So many cookbooks, so little time… I’m a self-admitted cookbook enthusiast with an insatiable appetite for both the classics and avant-garde. I collect volume upon volume and liken each book to a piece of art: the author, the artist; the book, a masterpiece composed of different photos and recipes. Each of them: inspiring.
This holiday season, I was fortunate enough to add three new books to my collection and I look especially forward to sharing some of the recipes on KarmaCucina in coming months. Today’s post was inspired by a recipe in one of these books, Mark Bittman’s The Food Matters Cookbook: 500 Revolutionary Recipes for Better Living. I find myself genuinely identifying with Bittman, in that he, too, had a food enlightenment. His diet is extraordinarily practical, honing in on fruits, veggies, and whole grains. He even includes animal products. However, meat is never the main event in his creations. As a result, the book includes many vegetarian recipes, but also plenty for the omnivore. While the latter is a nice perk for a reader like myself, we could all benefit from Bittman’s nutritious and innovative plant-based recipes even if we have little interest in forgoing the meat on our plate. Another plus to this book is most of the recipes have reasonably accessible ingredients, if not pantry staples. And, many of the recipes offer a snippet at the end with variation suggestions from the author, which I think is a wonderful added bonus.
My Om Nom Bombs were inspired by Bittman’s recipe, Crispy Rice Treats. I was assigned dessert for my monthly girls night dinner, but wanted to steer away from refined sugar and anything too decadent. After manipulating his mostly savory recipe into a sweet one, I ended up with my little balls of goodness and I must admit, they were a pretty big hit. This recipe is extraordinarily easy and takes no more than 30 minutes from start to finish. Give it a shot, pop one in your mouth, and let me know what you think…
Om Nom Bombs
Yields 3 dozen balls
2 cups brown rice puff cereal
1 cup all natural peanut butter
1/4 cup honey
1/2 cup coarsely chopped almonds
1/4 cup pumpkin seeds
4 Tbsp. ground flax seed
1/2 cup dried cherries
Pinch of salt
3/4 cup unsweetened shredded coconut
Preheat oven to 350 degrees. Place almonds on a foil-lined baking sheet and toast in oven until light brown and fragrant, approximately 10 minutes. Remove sheet from oven, transfer almonds to a small bowl, and set aside. Keep the foil on the baking sheet and scatter the shredded coconut evenly on top. Return the tray to the oven until coconut is lightly toasted, about 2-3 minutes. Transfer to a small bowl and set aside.

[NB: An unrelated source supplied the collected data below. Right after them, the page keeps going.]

(** The page's tags, which know how many rows there are and which models are
    priced, but no text. *)
Definition skeleton (v : dashboardView) : list string :=
  page_tags head ++ concat (replicate 4 stat_tags) ++
  page_tags before_caches ++ rows (λ _, row_tags 4) [] (Caches v) ++
  page_tags before_latency ++ rows (λ _, row_tags 4) [] (v_Latency v) ++
  page_tags before_models ++ rows model_tags (page_tags (none_row "3" "")) (Models v) ++
  page_tags before_entries ++ rows (λ _, row_tags 4) (page_tags (none_row "4" "")) (TopEntries v) ++
  page_tags tail.

#[local] Ltac literal T := refine (pieces_app T _ [] _ (page_tags T) _ (pieces_literal T eq_refl) _).
Lemma none_literal columns text : closed (none_row columns text) = true →
  page_tags (none_row columns text) = page_tags (none_row columns "") →
  pieces (none_row columns text) [] (page_tags (none_row columns "")).
Proof. intros Hc <-. by apply pieces_literal. Qed.
Lemma page_pieces v : pieces (dashboardHTML v) (escape <$> figures v) (skeleton v).
Proof.
  unfold dashboardHTML, figures, skeleton. rewrite !fmap_app, !fmap_bind. literal head.
  refine (pieces_app _ _ _ _ _ _ (totals_pieces v) _). literal before_caches.
  refine (pieces_app _ _ _ _ _ _ (pieces_rows cache_row _ _ "" [] _ cache_pieces (λ _ _, eq_refl)) _). literal before_latency.
  refine (pieces_app _ _ _ _ _ _ (pieces_rows latency_row _ _ "" [] _ latency_pieces (λ _ _, eq_refl)) _). literal before_models.
  refine (pieces_app _ _ _ _ _ _ (pieces_rows model_row _ _ _ _ _ model_pieces _) _);
    [by apply none_literal|]. literal before_entries.
  rewrite <- (app_nil_r (list_bind _ _ _ (TopEntries v))).
  refine (pieces_app _ _ _ _ _ _ (pieces_rows entry_row _ _ _ _ _ entry_pieces _) (pieces_literal tail eq_refl)).
  by apply none_literal.
Qed.
End view.

(** Views with as many rows in each table, and the same models priced. *)
Definition same_shape (v v' : dashboardView) : Prop :=
  length (Caches v) = length (Caches v') ∧ length (v_Latency v) = length (v_Latency v') ∧
  (analytics.PricingKnown ∘ snd <$> Models v) = (analytics.PricingKnown ∘ snd <$> Models v') ∧
  length (TopEntries v) = length (TopEntries v').


Lemma rows_replicate {A} (ts none : list string) (l : list A) :
  rows (λ _, ts) none l = match length l with O => none | n => concat (replicate n ts) end.
Proof.
  assert (E : ∀ l : list A, (l ≫= λ _, ts) = concat (replicate (length l) ts)).
  { intros l'. induction l' as [|y l' IH]; [done|]. cbn [mbind list_bind length replicate concat]. by rewrite <- IH. }
  destruct l as [|x l]; [done|]. apply (E (x :: l)).
Qed.
Lemma same_rows {A} (ts none : list string) (l l' : list A) : length l = length l' →
  rows (λ _, ts) none l' = rows (λ _, ts) none l.
Proof. intros E. by rewrite !rows_replicate, E. Qed.
Lemma same_models ms ms' : (analytics.PricingKnown ∘ snd <$> ms) = (analytics.PricingKnown ∘ snd <$> ms') →
  rows model_tags (page_tags (none_row "3" "")) ms' = rows model_tags (page_tags (none_row "3" "")) ms.
Proof.
  intros E. destruct ms as [|m ms], ms' as [|m' ms']; try done. unfold rows. revert E. generalize (m :: ms) as l, (m' :: ms') as l'.
  induction l as [|x l IH]; intros [|x' l'] E; try done. injection E as E1 E2. cbn [mbind list_bind]. f_equal; [|by apply IH].
  unfold model_tags. by rewrite E1.
Qed.
Lemma page_scan `{NumberText} v : page_tags (dashboardHTML v) = skeleton v ∧
  page_cells (dashboardHTML v) = shown ∘ escape <$> figures v.
Proof.
  unfold page_tags, page_cells. rewrite (page_pieces v [] []). cbn [tags cells].
  by rewrite !app_nil_r, !reverse_involutive, list_fmap_compose.
Qed.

Combine cereal, peanut butter, honey, almonds, pumpkin seeds, flax, cherries, and salt in a large bowl. Mix until well-combined with a spoon or your hands, if necessary. Wet your hands and roll walnut-sized balls of mixture between them. Toss around in the shredded coconut until coated evenly. Serve immediately or store at room temperature for several days.
A few notes:
- The majority of these ingredients can be purchased loose in the bulk section at your local supermarket. I do most of my grocery shopping at Wegmans and they have a fantastically fresh and varied bulk organic section.
- I made half of these without toasting the coconut and rolled a dozen that way. Conclusion: The coconut’s not the star of this recipe and the toasting makes little flavor impact. This step is a matter of personal preference and can be skipped.
- The ground flaxseed is not integral, but gives this treat a little more nutritional bang for your buck. I always try to sneak it in wherever I can. Chia seeds might be another interesting option…
- I served these in paper mini muffin liners. Perfect fit.
- I have a feeling adults and little ones alike will enjoy this one. Little do the kiddies know, everything in there is good for them! Can we say after school treat?